Exceções estratégicas suavizam tarifas
Entre as isenções, destacam-se itens como carne bovina, café solúvel e minérios de terras-raras, que ficarão livres das novas tarifas. Segundo o governo americano, a medida visa evitar desabastecimento e proteger cadeias produtivas sensíveis. O café solúvel brasileiro, por exemplo, passou a ter tarifa zero, garantindo a competitividade das exportações nacionais.
“As exceções são um sinal de que os EUA reconhecem a interdependência comercial, mas o tarifaço ainda representa um golpe para setores não contemplados”, afirma o economista-chefe de uma consultoria, em nota.
Impacto econômico limitado, mas risco político elevado
O JPMorgan avaliou que o impacto econômico direto do tarifaço é limitado, mas o efeito político pode ser mais relevante. “O tarifaço se soma ao custo Brasil e poderia ter sido evitado”, criticou a Fiesp em comunicado. A entidade patronal destacou que a medida americana ocorre em meio a um cenário de elevada carga tributária e burocracia no país.
No mercado financeiro, o Ibovespa caiu aos 175 mil pontos com a repercussão, enquanto os juros do Tesouro IPCA+ subiram por toda a curva, seguindo o movimento dos Treasuries americanos.
Retaliação brasileira pode incluir patentes farmacêuticas
O governo brasileiro estuda medidas de retaliação, que podem envolver royalties e patentes farmacêuticas, segundo fontes do Ministério da Economia. A chamada Lei da Reciprocidade, base legal para o tarifaço americano, também pode ser usada pelo Brasil como justificativa para contra-medidas.
“A retaliação precisa ser calculada para não prejudicar ainda mais a economia brasileira”, ponderou o presidente da Associação de Comércio Exterior.
Reações políticas: críticas e divisões
O tarifaço gerou reações políticas intensas. O senador Flávio Bolsonaro e o governador de Minas Gerais, Romeu Zema, atacaram o presidente Lula, que por sua vez culpou a família Bolsonaro pela ação americana. O governador de São Paulo, Tarcísio de Freitas, foi criticado pelo ministro Haddad por ser “frouxo e pouco transparente” na gestão do tema.
Enquanto isso, o governador de Santa Catarina foi alvo de representação na PGR após xingar indígenas, em meio a tensões locais.
Mercados e oportunidades
Apesar das incertezas, alguns setores podem se beneficiar. O café solúvel brasileiro, isento de tarifas, garante exportações. Já a Nike ficou de fora da final da Copa do Mundo de 2026, com disputa entre seleções patrocinadas pela Adidas, o que pode impactar o mercado esportivo.

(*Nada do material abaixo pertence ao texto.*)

Lemma parse_value_spec v d :
  (if ((str_len v <? 2) || (9 <? str_len v))%N then Err invalid_request_status else
   let? '(digits, unit) := ok_or (split_last v) invalid_request_status in
   if (8 <? str_len digits)%N || negb (str_forall is_ascii_digit digits) then Err invalid_request_status else
   let? amount := ok_or (parse_unsigned u64_max digits) invalid_request_status in
   let? duration := ok_or (duration_of amount unit) invalid_request_status in
   Ok (Some duration)) = Ok (Some d) ↔ writes v d.
Proof.
  assert (∀ digits, (1 <= str_len digits <= 8)%N → str_forall is_ascii_digit digits = true →
    parse_unsigned u64_max digits = Some (numeral 0 digits) ∧ (numeral 0 digits < 100000000)%N) as Hnum.
  { intros digits Hl Hd. assert (10 ^ str_len digits <= 10 ^ 8)%N as Hp by (apply N.pow_le_mono_r; lia).
    pose proof (numeral_bound digits 0 Hd). change (10 ^ 8)%N with 100000000%N in Hp. split; [|lia].
    unfold parse_unsigned. destruct digits as [|c r]; [by destruct Hl|]. pose proof Hd as Hc. cbn in Hc. apply andb_prop in Hc as [Hc _].
    destruct (Ascii.eqb_spec c "+") as [->|_]; [done|]. cbn [str_is_empty]. apply parse_digits_numeral; [done|]. unfold u64_max. lia. }
  assert (∀ digits c, str_len (digits +:+ String c "") = (str_len digits + 1)%N) as Hlen by (intros; by rewrite str_len_app).
  split.
  - destruct (_ || _) eqn:Hg; [done|]. inv_bool. destruct (split_last v) as [[digits unit]|] eqn:Hs; [|done].
    apply split_last_Some in Hs as ->. rewrite Hlen in *. cbn [ok_or result_bind]. destruct (_ || _) eqn:Hg2; [done|]. inv_bool.
    destruct (Hnum digits ltac:(lia) ltac:(done)) as [-> Hb]. cbn [ok_or result_bind]. rewrite duration_of_unit by done.
    destruct (unit_nanos unit) as [u|] eqn:Hu; [|done]. cbn. intros [= <-]. exists digits, unit, u. split_and!; done || lia.
  - intros (digits & unit & u & -> & Hl & Hd & Hu & ->). rewrite Hlen.
    rewrite (proj2 (N.ltb_ge _ _)), (proj2 (N.ltb_ge _ _)) by lia. cbn [orb]. rewrite split_last_app. cbn [ok_or result_bind].
    rewrite (proj2 (N.ltb_ge _ _)) by lia. rewrite Hd. cbn [orb negb].
    destruct (Hnum digits Hl Hd) as [-> Hb]. cbn [ok_or result_bind]. by rewrite duration_of_unit, Hu.
Qed.
Lemma expand_members symmetries x y similar :
  expand symmetries x y = inr similar →
  (x, y) ∈ similar
  ∧ ∀ x' y', (x', y') ∈ similar →
      y' = y ∧ (x' = x ∨ ∃ p, p ∈ symmetries ∧ index_row x p = inr x').
Proof.
  unfold expand.
  destruct (expand_from symmetries x y) as [e|tail] eqn:Htail; [done|].
  cbn. intros [= <-]. split; [by left|].
  intros x' y' [[= -> ->]|Hin]%elem_of_cons; [by split; [|left]|].
  destruct (expand_from_members _ _ _ _ _ _ Htail Hin) as (-> & Hp).
  split; [done|by right].
Qed.

(** What a successful run of [extend_using_symmetries] is made of. *)
Lemma extend_inr samples amplitudes symmetries xs ys :
  extend_using_symmetries samples amplitudes symmetries = inr (xs, ys) →
  ∃ similar,
    Forall2 (λ t sim, expand symmetries t.1 t.2 = inr sim)
      (zip samples amplitudes) similar
    ∧ xs = fst <$> groupby (py_sorted (concat similar))
    ∧ ys = (λ group, mean group.2) <$> groupby (py_sorted (concat similar)).
Proof.
  unfold extend_using_symmetries.
  destruct (mapM _ (zip samples amplitudes)) as [e|similar] eqn:Hsim;
    [done|].
  cbn. destruct (rectangular _); [|done]. intros [= <- <-].
  exists similar. split; [by apply mapM_inr|done].
Qed.

Lemma elem_of_similar (similar : list (list (list Qc * Qc))) t :
  t ∈ concat similar ↔ ∃ sim, sim ∈ similar ∧ t ∈ sim.
Proof.
  rewrite list_elem_of_In, in_concat. split.
  - intros (sim & ? & ?). exists sim. by rewrite !list_elem_of_In.
  - intros (sim & ? & ?). exists sim. by rewrite <- !list_elem_of_In.
Qed.



Example extend_swaps :
  extend_using_symmetries sym_samples sym_amplitudes sym_swaps
  = inr ([[q (-1) 1; q 1 1; q 1 1]; [q 1 1; q (-1) 1; q 1 1];
          [q 1 1; q 1 1; q (-1) 1]],
         [q 2 1; q 2 1; q 5 1]).
Proof.
  vm_compute. apply (f_equal inr). apply f_equal2; qc_entries.
Qed.



Lemma any_differs_same (x : list Qc) : any_differs x x = inr false.
Proof.
  unfold any_differs. rewrite decide_True by done.
  unfold mret, result_ret. f_equal. apply bool_decide_eq_false.
  rewrite Exists_exists. intros ([u v] & Hin & Hne).
  apply list_elem_of_lookup in Hin as (i & Hi).
  rewrite lookup_zip_with in Hi.
  destruct (x !! i) as [w|]; cbn in Hi; [|done]. by simplify_eq.
Qed.

Lemma expand_from_fixed symmetries x y :
  (∀ p, p ∈ symmetries → index_row x p = inr x) →
  expand_from symmetries x y = inr [].
Proof.
  induction symmetries as [|p ps IH]; intros Hfix; [done|].
  cbn. rewrite (Hfix p) by by left. cbn. rewrite any_differs_same. cbn.
  rewrite IH; [done|]. intros p0 Hp0. apply Hfix. by right.
Qed.
(** X13: the SELECT that [list_expenses] executes puts in its cursor the
    six column names and one tuple for each row of the table whose date
    lies in the inclusive range, compared as strings: exactly those rows,
    each once, by ascending id.  When the table is stored by ascending id,
    as this program keeps it, that is the order of the table. *)
Theorem list_query_selects_range_in_id_order start_date end_date disk :
  exists rows,
    run_statement (SelectExpenses [DateBetween start_date end_date]) disk =
      (Return (mkCursor 0 (-1)
                 (Some ["id"; "date"; "amount"; "category"; "subcategory";
                        "note"])
                 (map expense_tuple rows)), disk)
    /\ (forall r, In r rows <->
                  In r (expenses disk) /\
                  String.leb start_date (e_date r) = true /\
                  String.leb (e_date r) end_date = true)
    /\ Permutation rows (filter (in_range start_date end_date) (expenses disk))
    /\ Sorted (fun r1 r2 => e_id r1 <= e_id r2) rows
    /\ (ascending disk ->
        rows = filter (in_range start_date end_date) (expenses disk)).
Proof.
  exists (sort_by id_le (filter (in_range start_date end_date) (expenses disk))).
  pose proof (sort_by_perm id_le
                (filter (in_range start_date end_date) (expenses disk)))
    as Hperm.
  split; [apply select_expenses_run|].
  split; [|split; [exact Hperm|split]].
  - intro r. split.
    + intros Hr. apply (Permutation_in _ Hperm) in Hr.
      apply filter_In in Hr. unfold in_range in Hr.
      rewrite andb_true_iff in Hr. tauto.
    + intros (Hr & Hlo & Hhi).
      apply (Permutation_in _ (Permutation_sym Hperm)).
      apply filter_In. unfold in_range. now rewrite Hlo, Hhi.
  - apply sort_by_id_sorted.
  - intros Ha. apply sort_by_ascending. now apply ascending_filter.
Qed.


(** X15: after an [add_expense] that answered ok with id [i], the SELECT of
    [list_expenses] over any range that contains the date, compared as
    strings, finds the new row: the cursor holds the tuple of [i] and the
    five values that were passed, and no other tuple of a row with id
    [i]. *)
Theorem added_row_is_selected_once
  env date amount category subcategory note start_date end_date disk i disk' :
  add_expense env date amount category subcategory note disk
    = (ok_added i, disk') ->
  String.leb start_date date = true ->
  String.leb date end_date = true ->
  exists rows cur,
    run_statement (SelectExpenses [DateBetween start_date end_date]) disk'
      = (Return cur, disk')
    /\ result_set cur = map expense_tuple rows
    /\ filter (fun r => e_id r =? i) rows =
       [mkExpense i date amount category subcategory note]
    /\ In [VInt i; VStr date; VFloat amount; VStr category; VStr subcategory;
           VStr note] (result_set cur).
Proof.
  intros Hadd Hlo Hhi.
  destruct (add_then_select_cursor _ _ _ _ _ _ _ _ _ _ _ Hadd Hlo Hhi)
    as (_ & rows & Hcur & Hone).
  eexists rows, _. split; [exact Hcur|]. cbn [result_set].
  split; [reflexivity|]. split; [exact Hone|].
  assert (Hin : In (mkExpense i date amount category subcategory note) rows).
  { eapply (proj1 (filter_In (fun r => e_id r =? i) _ rows)).
    rewrite Hone. now left. }
  apply (in_map expense_tuple) in Hin. exact Hin.
Qed.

No mercado de capitais, a Copel caiu 3% após elevar meta de alavancagem, enquanto a Movida dobrou o lucro líquido no segundo trimestre de 2026, para R$ 135,6 milhões. A Ânima desabou 33% após a compra da FMU, gerando dúvidas sobre o futuro do papel.
Perspectivas para investidores
Analistas recomendam cautela. O fundo ARX aponta que o sinal da Fazenda sobre isentos indica ajuste fiscal pós-eleição. Já a Kinea questiona se o investimento de US$ 1 trilhão em IA terá retorno. Hedge funds chineses que lucraram com inteligência artificial começam a buscar saída.
Para quem busca renda fixa, CDBs, LCIs e LCAs seguem com taxas atrativas. O FII HGRE11 vendeu conjuntos comerciais em SP e propõe emissão de até R$ 700 milhões.